◆ To do: Print the listing below exactly. Leave nothing out.

◆ Records for this exercise:
Lemma ascii_only_zeros (k : nat) : ascii_only (zeros k) = true.
Proof. induction k as [| k IH]; [reflexivity | exact IH]. Qed.

Lemma ascii_only_zfill (w : nat) (n : Z) : ascii_only (zfill w n) = true.
Proof.
  unfold zfill. destruct (n <? 0).
  - rewrite ascii_only_app, ascii_only_cons, ascii_only_zeros, ascii_only_str_int.
    reflexivity.
  - rewrite ascii_only_app, ascii_only_zeros, ascii_only_str_int. reflexivity.
Qed.

Create HintDb ascii.
#[local] Hint Resolve ascii_only_str_int ascii_only_zfill ascii_only_zeros : ascii.

(** Splits a text into its parts and settles the parts that are literal. *)
Ltac ascii_parts :=
  repeat rewrite ascii_only_app;
  repeat match goal with
         | |- (_ && _) = true => apply andb_true_intro; split
         end;
  auto with ascii;
  try (vm_compute; reflexivity).

Lemma ascii_only_isoformat (d : pydate) : ascii_only (isoformat d) = true.
Proof. unfold isoformat. ascii_parts. Qed.

Lemma ascii_only_strftime_Ymd (d : pydate) : ascii_only (strftime_Ymd d) = true.
Proof. unfold strftime_Ymd. ascii_parts. Qed.

Lemma ascii_only_daily_link (d : pydate) : ascii_only (daily_link d) = true.
Proof. unfold daily_link. ascii_parts. Qed.

#[local] Hint Resolve ascii_only_isoformat ascii_only_strftime_Ymd ascii_only_daily_link
  : ascii.

Lemma ascii_only_index_row (d : pydate) (n : Z) : ascii_only (index_row d n) = true.
Proof. unfold index_row. ascii_parts. Qed.

Lemma relpath_list_ascii (path start : list string) :
  Forall (fun s => ascii_only s = true) path ->
  Forall (fun s => ascii_only s = true) (relpath_list path start).
Proof.
  assert (R : forall n, Forall (fun s => ascii_only s = true) (repeat ".." n))
    by (induction n; simpl; constructor; auto).
  intros F. revert start. induction F as [| p path Hp F IH]; intros start.
  - destruct start; cbn [relpath_list]; rewrite app_nil_r; apply R.
  - destruct start as [| c start]; cbn [relpath_list].
    + constructor; assumption.
    + destruct (String.eqb p c); [apply IH |].
      apply Forall_app. split; [apply R | constructor; assumption].
Qed.

Lemma ascii_only_relative_path (from_path : path) (d : pydate) :
  ascii_only (get_relative_path from_path (get_daily_path d)) = true.
Proof.
  unfold get_relative_path, relpath.
  assert (F : Forall (fun s => ascii_only s = true)
                (relpath_list (get_daily_path d) (parent from_path))).
  { apply relpath_list_ascii. unfold get_daily_path, PUBLIC_DIR. cbn [app].
    repeat constructor; ascii_parts. }
  destruct (relpath_list _ _) as [| a l] eqn:E; [reflexivity |].
  apply ascii_only_concat; [reflexivity | exact F].
Qed.

#[local] Hint Resolve ascii_only_index_row ascii_only_relative_path : ascii.



Lemma ascii_only_index_rows (recent_news : list news_day) :
  forall list_items h,
    ascii_only list_items = true ->
    index_rows list_items recent_news = Ok h -> ascii_only h = true.
Proof.
  induction recent_news as [| item rest IH]; intros list_items h A H; cbn [index_rows] in H.
  - injection H as <-. exact A.
  - destruct (py_len (content item)) as [n | e]; [| discriminate H].
    cbn [bind] in H. apply (IH _ _) in H; [exact H |]. ascii_parts.
Qed.

Lemma ascii_only_index_page (now_year : Z) (list_group : string) :
  ascii_only list_group = true -> ascii_only (index_page now_year list_group) = true.
Proof. intros A. unfold index_page. ascii_parts. Qed.

(** The text of the index page can always be encoded. *)
Lemma index_html_encodable (now_year : Z) (news_data : list news_day) (h : string) :
  index_html now_year news_data = Ok h -> encodable [Lit h] = true.
Proof.
  unfold index_html. intros H.
  destruct (index_rows "" (firstn 5 news_data)) as [rows |] eqn:R; [| discriminate H].
  injection H as <-. cbn [encodable forallb encodable_piece].
  rewrite ascii_no_surrogate; [reflexivity |].
  apply ascii_only_index_page. unfold index_frame.
  destruct (negb (String.eqb rows "")); [| reflexivity].
  exact (ascii_only_index_rows _ "" _ eq_refl R).
Qed.







(** [generate_index] writes the page it could build. *)
Lemma generate_index_ok (now_year : Z) (news_data : list news_day) (h : string) (w : world) :
  index_html now_year news_data = Ok h ->
  generate_index now_year news_data w
  = (Ok tt, mkworld (ensured w) (written w ++ [(index_path, [Lit h])])
              (stdout w ++ [Generated index_path])).
Proof.
  intros E. unfold generate_index, and_then, lift, write, print. rewrite E.
  rewrite (index_html_encodable _ _ _ E). reflexivity.
Qed.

◆ Response to this exercise:
Lemma ascii_only_zeros (k : nat) : ascii_only (zeros k) = true.
Proof. induction k as [| k IH]; [reflexivity | exact IH]. Qed.

Lemma ascii_only_zfill (w : nat) (n : Z) : ascii_only (zfill w n) = true.
Proof.
  unfold zfill. destruct (n <? 0).
  - rewrite ascii_only_app, ascii_only_cons, ascii_only_zeros, ascii_only_str_int.
    reflexivity.
  - rewrite ascii_only_app, ascii_only_zeros, ascii_only_str_int. reflexivity.
Qed.

Create HintDb ascii.
#[local] Hint Resolve ascii_only_str_int ascii_only_zfill ascii_only_zeros : ascii.

(** Splits a text into its parts and settles the parts that are literal. *)
Ltac ascii_parts :=
  repeat rewrite ascii_only_app;
  repeat match goal with
         | |- (_ && _) = true => apply andb_true_intro; split
         end;
  auto with ascii;
  try (vm_compute; reflexivity).

Lemma ascii_only_isoformat (d : pydate) : ascii_only (isoformat d) = true.
Proof. unfold isoformat. ascii_parts. Qed.

Lemma ascii_only_strftime_Ymd (d : pydate) : ascii_only (strftime_Ymd d) = true.
Proof. unfold strftime_Ymd. ascii_parts. Qed.

Lemma ascii_only_daily_link (d : pydate) : ascii_only (daily_link d) = true.
Proof. unfold daily_link. ascii_parts. Qed.

#[local] Hint Resolve ascii_only_isoformat ascii_only_strftime_Ymd ascii_only_daily_link
  : ascii.

Lemma ascii_only_index_row (d : pydate) (n : Z) : ascii_only (index_row d n) = true.
Proof. unfold index_row. ascii_parts. Qed.

Lemma relpath_list_ascii (path start : list string) :
  Forall (fun s => ascii_only s = true) path ->
  Forall (fun s => ascii_only s = true) (relpath_list path start).
Proof.
  assert (R : forall n, Forall (fun s => ascii_only s = true) (repeat ".." n))
    by (induction n; simpl; constructor; auto).
  intros F. revert start. induction F as [| p path Hp F IH]; intros start.
  - destruct start; cbn [relpath_list]; rewrite app_nil_r; apply R.
  - destruct start as [| c start]; cbn [relpath_list].
    + constructor; assumption.
    + destruct (String.eqb p c); [apply IH |].
      apply Forall_app. split; [apply R | constructor; assumption].
Qed.

Lemma ascii_only_relative_path (from_path : path) (d : pydate) :
  ascii_only (get_relative_path from_path (get_daily_path d)) = true.
Proof.
  unfold get_relative_path, relpath.
  assert (F : Forall (fun s => ascii_only s = true)
                (relpath_list (get_daily_path d) (parent from_path))).
  { apply relpath_list_ascii. unfold get_daily_path, PUBLIC_DIR. cbn [app].
    repeat constructor; ascii_parts. }
  destruct (relpath_list _ _) as [| a l] eqn:E; [reflexivity |].
  apply ascii_only_concat; [reflexivity | exact F].
Qed.

#[local] Hint Resolve ascii_only_index_row ascii_only_relative_path : ascii.



Lemma ascii_only_index_rows (recent_news : list news_day) :
  forall list_items h,
    ascii_only list_items = true ->
    index_rows list_items recent_news = Ok h -> ascii_only h = true.
Proof.
  induction recent_news as [| item rest IH]; intros list_items h A H; cbn [index_rows] in H.
  - injection H as <-. exact A.
  - destruct (py_len (content item)) as [n | e]; [| discriminate H].
    cbn [bind] in H. apply (IH _ _) in H; [exact H |]. ascii_parts.
Qed.

Lemma ascii_only_index_page (now_year : Z) (list_group : string) :
  ascii_only list_group = true -> ascii_only (index_page now_year list_group) = true.
Proof. intros A. unfold index_page. ascii_parts. Qed.

(** The text of the index page can always be encoded. *)
Lemma index_html_encodable (now_year : Z) (news_data : list news_day) (h : string) :
  index_html now_year news_data = Ok h -> encodable [Lit h] = true.
Proof.
  unfold index_html. intros H.
  destruct (index_rows "" (firstn 5 news_data)) as [rows |] eqn:R; [| discriminate H].
  injection H as <-. cbn [encodable forallb encodable_piece].
  rewrite ascii_no_surrogate; [reflexivity |].
  apply ascii_only_index_page. unfold index_frame.
  destruct (negb (String.eqb rows "")); [| reflexivity].
  exact (ascii_only_index_rows _ "" _ eq_refl R).
Qed.







(** [generate_index] writes the page it could build. *)
Lemma generate_index_ok (now_year : Z) (news_data : list news_day) (h : string) (w : world) :
  index_html now_year news_data = Ok h ->
  generate_index now_year news_data w
  = (Ok tt, mkworld (ensured w) (written w ++ [(index_path, [Lit h])])
              (stdout w ++ [Generated index_path])).
Proof.
  intros E. unfold generate_index, and_then, lift, write, print. rewrite E.
  rewrite (index_html_encodable _ _ _ E). reflexivity.
Qed.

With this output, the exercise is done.